Exercise goal:
Copy nothing but the lines below running from the line containing "Fs_rmdir (name : str)" through the line containing "mountList : list Z;", both end lines included.

Collected data entries

■ ■ ■

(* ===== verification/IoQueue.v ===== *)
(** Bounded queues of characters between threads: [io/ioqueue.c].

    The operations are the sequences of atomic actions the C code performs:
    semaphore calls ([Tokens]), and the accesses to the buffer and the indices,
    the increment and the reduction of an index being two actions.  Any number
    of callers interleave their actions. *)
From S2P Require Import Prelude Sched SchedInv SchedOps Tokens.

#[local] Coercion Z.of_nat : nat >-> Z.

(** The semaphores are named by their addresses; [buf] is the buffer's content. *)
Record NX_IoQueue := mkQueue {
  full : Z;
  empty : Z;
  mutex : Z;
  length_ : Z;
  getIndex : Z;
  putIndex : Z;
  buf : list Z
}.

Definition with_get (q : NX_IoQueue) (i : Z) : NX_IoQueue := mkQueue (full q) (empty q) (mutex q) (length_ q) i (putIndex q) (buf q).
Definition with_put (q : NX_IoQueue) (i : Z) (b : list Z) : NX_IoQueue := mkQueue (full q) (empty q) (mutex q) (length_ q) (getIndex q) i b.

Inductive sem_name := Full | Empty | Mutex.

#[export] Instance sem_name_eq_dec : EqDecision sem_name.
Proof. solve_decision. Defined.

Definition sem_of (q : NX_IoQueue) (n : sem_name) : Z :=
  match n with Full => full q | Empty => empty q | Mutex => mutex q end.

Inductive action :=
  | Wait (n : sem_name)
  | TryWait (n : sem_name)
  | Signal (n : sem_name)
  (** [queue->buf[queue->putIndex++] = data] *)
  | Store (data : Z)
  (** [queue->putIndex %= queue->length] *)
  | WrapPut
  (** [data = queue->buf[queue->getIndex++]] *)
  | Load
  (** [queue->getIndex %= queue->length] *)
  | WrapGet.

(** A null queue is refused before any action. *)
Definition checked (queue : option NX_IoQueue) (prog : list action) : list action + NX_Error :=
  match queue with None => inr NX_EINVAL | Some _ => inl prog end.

■ ■ ■

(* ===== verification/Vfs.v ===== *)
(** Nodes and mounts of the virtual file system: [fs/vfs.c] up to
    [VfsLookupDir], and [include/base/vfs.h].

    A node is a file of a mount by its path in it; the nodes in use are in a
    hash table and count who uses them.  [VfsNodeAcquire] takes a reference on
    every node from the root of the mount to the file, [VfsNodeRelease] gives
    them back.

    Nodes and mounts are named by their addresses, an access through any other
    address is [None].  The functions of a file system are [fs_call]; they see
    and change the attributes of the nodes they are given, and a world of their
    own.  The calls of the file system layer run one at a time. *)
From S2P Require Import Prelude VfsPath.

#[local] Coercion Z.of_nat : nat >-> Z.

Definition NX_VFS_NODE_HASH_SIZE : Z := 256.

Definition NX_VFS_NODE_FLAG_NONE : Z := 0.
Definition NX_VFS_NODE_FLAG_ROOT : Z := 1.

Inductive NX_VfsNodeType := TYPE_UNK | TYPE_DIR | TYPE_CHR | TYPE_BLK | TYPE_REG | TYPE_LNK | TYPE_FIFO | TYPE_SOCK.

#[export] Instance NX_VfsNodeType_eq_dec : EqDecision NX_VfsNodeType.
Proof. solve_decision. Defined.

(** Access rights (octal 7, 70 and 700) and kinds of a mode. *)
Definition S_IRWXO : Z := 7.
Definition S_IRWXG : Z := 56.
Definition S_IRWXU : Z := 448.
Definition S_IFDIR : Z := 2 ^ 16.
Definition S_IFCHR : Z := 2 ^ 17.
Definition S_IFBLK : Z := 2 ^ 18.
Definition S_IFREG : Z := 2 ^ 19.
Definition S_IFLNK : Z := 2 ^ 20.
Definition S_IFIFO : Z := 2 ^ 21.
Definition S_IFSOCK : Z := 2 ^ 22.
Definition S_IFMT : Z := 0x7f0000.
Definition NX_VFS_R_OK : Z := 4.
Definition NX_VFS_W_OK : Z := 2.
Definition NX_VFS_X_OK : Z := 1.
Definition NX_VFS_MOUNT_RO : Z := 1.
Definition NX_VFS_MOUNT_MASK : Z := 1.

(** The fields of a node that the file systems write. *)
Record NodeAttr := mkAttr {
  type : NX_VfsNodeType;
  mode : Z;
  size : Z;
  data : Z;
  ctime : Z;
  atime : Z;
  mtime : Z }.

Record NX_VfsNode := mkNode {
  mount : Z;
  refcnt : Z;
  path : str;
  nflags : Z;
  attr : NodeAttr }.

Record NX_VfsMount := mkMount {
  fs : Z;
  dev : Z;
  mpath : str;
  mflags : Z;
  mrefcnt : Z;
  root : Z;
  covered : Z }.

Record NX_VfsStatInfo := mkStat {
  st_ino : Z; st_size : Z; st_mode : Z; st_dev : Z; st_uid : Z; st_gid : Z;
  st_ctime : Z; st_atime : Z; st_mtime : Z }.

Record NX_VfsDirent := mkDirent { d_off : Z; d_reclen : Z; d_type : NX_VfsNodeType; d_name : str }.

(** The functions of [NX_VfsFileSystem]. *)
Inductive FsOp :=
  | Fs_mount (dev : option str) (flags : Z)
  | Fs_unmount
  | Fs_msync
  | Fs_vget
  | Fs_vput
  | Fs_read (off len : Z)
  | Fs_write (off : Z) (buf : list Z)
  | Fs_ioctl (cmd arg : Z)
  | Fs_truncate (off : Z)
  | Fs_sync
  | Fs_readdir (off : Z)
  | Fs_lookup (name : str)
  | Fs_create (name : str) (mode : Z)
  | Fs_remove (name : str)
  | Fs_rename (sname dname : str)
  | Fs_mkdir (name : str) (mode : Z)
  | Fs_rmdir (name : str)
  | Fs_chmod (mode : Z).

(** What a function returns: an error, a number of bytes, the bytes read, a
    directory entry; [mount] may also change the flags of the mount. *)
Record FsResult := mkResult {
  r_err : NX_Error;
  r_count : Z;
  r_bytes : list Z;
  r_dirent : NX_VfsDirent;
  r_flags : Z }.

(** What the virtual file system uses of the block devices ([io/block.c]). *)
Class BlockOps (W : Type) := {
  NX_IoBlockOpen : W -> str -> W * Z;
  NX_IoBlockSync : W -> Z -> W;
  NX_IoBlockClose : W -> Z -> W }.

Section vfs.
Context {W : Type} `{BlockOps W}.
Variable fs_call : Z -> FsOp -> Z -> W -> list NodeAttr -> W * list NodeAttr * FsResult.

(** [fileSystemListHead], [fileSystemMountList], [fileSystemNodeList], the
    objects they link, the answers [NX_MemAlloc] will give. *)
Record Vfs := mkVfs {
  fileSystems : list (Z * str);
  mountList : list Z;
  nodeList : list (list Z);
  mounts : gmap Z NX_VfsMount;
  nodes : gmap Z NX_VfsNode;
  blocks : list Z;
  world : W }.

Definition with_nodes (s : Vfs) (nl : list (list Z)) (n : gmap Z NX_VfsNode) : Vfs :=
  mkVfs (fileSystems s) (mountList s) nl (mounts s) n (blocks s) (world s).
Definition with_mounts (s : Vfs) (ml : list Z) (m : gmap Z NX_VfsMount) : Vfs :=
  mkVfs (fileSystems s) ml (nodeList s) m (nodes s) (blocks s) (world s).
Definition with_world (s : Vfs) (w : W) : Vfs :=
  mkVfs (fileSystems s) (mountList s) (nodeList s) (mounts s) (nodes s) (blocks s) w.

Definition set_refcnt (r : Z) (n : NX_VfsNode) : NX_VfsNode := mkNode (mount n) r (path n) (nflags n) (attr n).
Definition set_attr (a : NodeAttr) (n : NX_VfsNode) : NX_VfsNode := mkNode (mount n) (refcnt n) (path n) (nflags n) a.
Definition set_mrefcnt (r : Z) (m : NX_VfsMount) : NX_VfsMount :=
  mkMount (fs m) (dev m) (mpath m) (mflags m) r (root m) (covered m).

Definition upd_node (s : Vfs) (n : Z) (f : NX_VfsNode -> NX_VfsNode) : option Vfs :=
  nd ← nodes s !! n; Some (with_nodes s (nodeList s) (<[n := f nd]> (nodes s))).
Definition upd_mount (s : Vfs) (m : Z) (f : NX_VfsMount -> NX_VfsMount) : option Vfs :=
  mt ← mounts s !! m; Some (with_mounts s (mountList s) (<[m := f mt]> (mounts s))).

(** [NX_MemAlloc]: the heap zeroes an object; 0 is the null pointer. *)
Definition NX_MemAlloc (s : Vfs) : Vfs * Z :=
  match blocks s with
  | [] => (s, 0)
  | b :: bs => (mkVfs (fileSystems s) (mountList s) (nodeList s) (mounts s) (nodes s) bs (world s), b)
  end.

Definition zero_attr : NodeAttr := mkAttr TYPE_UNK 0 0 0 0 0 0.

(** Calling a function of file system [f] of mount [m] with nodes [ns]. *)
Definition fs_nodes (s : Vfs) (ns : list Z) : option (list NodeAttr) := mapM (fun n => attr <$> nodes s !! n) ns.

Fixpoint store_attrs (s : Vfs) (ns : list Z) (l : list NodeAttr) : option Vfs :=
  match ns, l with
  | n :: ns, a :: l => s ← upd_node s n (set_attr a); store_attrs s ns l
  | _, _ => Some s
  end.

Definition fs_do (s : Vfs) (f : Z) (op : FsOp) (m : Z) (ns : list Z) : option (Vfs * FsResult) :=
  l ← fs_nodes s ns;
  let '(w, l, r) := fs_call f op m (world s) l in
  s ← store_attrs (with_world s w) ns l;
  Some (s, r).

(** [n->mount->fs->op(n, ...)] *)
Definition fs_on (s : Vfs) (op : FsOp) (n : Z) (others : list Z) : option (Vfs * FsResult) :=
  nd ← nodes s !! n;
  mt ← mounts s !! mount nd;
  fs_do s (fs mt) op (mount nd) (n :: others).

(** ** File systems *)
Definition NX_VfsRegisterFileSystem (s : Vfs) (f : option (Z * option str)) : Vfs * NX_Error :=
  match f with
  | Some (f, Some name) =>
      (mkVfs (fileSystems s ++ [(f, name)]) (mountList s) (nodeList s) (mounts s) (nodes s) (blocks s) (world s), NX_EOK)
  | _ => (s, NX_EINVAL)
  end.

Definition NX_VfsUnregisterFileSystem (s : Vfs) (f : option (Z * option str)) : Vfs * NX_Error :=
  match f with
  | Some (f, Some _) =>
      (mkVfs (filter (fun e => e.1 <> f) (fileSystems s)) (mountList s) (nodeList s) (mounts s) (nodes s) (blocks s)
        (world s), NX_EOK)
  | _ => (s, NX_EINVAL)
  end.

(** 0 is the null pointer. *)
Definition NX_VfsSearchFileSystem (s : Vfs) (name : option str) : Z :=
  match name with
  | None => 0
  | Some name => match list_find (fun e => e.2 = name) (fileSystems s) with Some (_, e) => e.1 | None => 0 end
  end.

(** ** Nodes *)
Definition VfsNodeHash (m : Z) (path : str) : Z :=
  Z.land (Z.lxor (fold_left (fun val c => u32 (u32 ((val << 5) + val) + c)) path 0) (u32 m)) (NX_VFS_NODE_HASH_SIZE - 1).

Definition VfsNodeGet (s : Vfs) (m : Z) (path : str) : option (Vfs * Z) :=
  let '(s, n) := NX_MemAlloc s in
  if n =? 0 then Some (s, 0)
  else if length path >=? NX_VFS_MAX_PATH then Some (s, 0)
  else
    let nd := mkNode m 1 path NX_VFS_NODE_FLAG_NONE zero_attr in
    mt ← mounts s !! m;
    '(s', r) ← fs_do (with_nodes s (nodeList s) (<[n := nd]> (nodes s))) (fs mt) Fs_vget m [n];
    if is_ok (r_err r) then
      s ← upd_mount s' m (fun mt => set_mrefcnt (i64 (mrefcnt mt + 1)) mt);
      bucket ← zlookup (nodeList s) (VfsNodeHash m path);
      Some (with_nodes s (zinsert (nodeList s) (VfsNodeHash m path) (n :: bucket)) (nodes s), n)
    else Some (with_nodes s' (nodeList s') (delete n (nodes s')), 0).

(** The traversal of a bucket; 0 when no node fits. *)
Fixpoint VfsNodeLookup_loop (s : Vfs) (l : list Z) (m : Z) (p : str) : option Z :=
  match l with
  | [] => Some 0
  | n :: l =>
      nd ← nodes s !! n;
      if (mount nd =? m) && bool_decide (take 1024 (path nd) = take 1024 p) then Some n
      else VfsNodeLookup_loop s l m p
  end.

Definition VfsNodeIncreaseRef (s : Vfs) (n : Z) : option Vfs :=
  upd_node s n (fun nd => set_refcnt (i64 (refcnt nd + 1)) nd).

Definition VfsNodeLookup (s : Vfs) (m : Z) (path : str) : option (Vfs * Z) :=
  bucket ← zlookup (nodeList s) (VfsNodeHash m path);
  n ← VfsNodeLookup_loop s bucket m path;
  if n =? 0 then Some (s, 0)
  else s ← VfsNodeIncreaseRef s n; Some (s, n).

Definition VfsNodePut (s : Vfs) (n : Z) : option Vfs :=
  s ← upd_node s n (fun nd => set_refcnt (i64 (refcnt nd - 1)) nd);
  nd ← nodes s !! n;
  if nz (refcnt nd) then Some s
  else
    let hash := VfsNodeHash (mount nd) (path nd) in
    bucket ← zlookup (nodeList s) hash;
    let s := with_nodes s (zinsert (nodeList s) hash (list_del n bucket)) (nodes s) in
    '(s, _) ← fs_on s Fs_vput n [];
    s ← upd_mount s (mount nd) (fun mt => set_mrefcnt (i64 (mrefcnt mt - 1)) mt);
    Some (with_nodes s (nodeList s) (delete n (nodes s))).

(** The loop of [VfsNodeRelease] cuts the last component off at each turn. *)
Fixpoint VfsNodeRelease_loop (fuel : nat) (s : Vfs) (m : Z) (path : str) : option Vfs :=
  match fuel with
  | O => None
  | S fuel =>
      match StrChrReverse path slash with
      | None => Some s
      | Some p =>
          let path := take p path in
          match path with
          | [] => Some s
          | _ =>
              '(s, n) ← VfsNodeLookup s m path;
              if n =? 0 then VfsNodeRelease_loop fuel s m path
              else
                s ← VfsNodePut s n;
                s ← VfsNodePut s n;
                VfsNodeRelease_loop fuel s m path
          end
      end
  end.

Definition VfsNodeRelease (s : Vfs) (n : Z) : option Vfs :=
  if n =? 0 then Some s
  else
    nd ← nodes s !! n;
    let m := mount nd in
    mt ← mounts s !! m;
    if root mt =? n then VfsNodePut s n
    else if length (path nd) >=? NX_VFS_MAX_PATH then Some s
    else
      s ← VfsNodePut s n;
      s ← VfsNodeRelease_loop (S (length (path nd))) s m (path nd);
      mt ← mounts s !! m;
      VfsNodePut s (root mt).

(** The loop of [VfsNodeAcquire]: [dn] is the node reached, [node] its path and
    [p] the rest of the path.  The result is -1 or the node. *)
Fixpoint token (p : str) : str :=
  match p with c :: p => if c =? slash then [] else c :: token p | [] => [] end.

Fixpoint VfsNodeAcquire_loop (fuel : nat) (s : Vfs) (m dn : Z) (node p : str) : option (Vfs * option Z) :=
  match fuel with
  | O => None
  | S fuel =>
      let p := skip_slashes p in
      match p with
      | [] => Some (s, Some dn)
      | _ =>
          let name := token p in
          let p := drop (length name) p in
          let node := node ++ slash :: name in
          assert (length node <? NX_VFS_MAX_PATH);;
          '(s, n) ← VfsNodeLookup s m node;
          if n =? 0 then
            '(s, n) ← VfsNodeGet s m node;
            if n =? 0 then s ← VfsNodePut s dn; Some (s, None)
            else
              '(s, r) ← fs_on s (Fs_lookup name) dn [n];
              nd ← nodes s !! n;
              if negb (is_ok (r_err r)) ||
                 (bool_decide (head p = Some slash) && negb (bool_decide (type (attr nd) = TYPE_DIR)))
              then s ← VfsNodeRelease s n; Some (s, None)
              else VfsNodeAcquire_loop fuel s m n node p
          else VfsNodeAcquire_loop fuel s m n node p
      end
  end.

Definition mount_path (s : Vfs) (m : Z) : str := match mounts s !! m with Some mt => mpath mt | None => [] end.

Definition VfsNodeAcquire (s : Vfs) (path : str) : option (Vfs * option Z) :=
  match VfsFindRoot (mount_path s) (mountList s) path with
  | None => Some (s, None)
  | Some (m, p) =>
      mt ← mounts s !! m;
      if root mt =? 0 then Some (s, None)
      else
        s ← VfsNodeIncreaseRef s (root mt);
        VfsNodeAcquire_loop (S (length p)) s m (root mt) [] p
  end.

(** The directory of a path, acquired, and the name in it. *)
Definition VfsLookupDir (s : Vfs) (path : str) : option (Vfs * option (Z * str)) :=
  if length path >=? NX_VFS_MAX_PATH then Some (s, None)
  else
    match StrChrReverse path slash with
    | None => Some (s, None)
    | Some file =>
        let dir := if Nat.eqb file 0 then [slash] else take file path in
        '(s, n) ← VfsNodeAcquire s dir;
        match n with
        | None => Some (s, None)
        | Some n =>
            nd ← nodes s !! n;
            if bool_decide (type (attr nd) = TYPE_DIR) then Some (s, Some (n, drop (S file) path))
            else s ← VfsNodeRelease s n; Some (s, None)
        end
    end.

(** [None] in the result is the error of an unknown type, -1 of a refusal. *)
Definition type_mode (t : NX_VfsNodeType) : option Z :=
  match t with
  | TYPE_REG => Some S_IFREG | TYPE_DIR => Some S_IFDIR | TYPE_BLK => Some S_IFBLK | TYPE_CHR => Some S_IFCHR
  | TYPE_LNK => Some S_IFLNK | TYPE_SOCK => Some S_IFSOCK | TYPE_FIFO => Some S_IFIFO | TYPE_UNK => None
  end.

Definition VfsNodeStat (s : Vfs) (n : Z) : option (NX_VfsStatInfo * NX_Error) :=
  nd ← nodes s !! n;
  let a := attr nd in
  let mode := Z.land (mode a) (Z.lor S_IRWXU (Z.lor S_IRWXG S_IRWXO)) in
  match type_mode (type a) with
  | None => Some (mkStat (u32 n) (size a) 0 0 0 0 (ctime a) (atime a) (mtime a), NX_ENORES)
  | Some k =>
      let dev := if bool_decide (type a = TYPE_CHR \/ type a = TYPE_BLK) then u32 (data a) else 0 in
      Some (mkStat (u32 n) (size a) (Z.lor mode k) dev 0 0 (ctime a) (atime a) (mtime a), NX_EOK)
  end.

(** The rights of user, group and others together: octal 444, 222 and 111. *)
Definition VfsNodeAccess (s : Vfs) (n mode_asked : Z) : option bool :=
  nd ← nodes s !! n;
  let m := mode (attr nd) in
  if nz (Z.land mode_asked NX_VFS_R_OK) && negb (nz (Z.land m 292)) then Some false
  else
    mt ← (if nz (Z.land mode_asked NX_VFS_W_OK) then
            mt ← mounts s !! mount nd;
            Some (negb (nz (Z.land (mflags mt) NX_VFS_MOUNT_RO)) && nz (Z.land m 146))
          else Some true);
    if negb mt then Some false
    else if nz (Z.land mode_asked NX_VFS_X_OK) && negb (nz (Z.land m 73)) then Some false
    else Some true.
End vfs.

■ ■ ■

Exercise solution:
  | Fs_rmdir (name : str)
  | Fs_chmod (mode : Z).

(** What a function returns: an error, a number of bytes, the bytes read, a
    directory entry; [mount] may also change the flags of the mount. *)
Record FsResult := mkResult {
  r_err : NX_Error;
  r_count : Z;
  r_bytes : list Z;
  r_dirent : NX_VfsDirent;
  r_flags : Z }.

(** What the virtual file system uses of the block devices ([io/block.c]). *)
Class BlockOps (W : Type) := {
  NX_IoBlockOpen : W -> str -> W * Z;
  NX_IoBlockSync : W -> Z -> W;
  NX_IoBlockClose : W -> Z -> W }.

Section vfs.
Context {W : Type} `{BlockOps W}.
Variable fs_call : Z -> FsOp -> Z -> W -> list NodeAttr -> W * list NodeAttr * FsResult.

(** [fileSystemListHead], [fileSystemMountList], [fileSystemNodeList], the
    objects they link, the answers [NX_MemAlloc] will give. *)
Record Vfs := mkVfs {
  fileSystems : list (Z * str);
  mountList : list Z;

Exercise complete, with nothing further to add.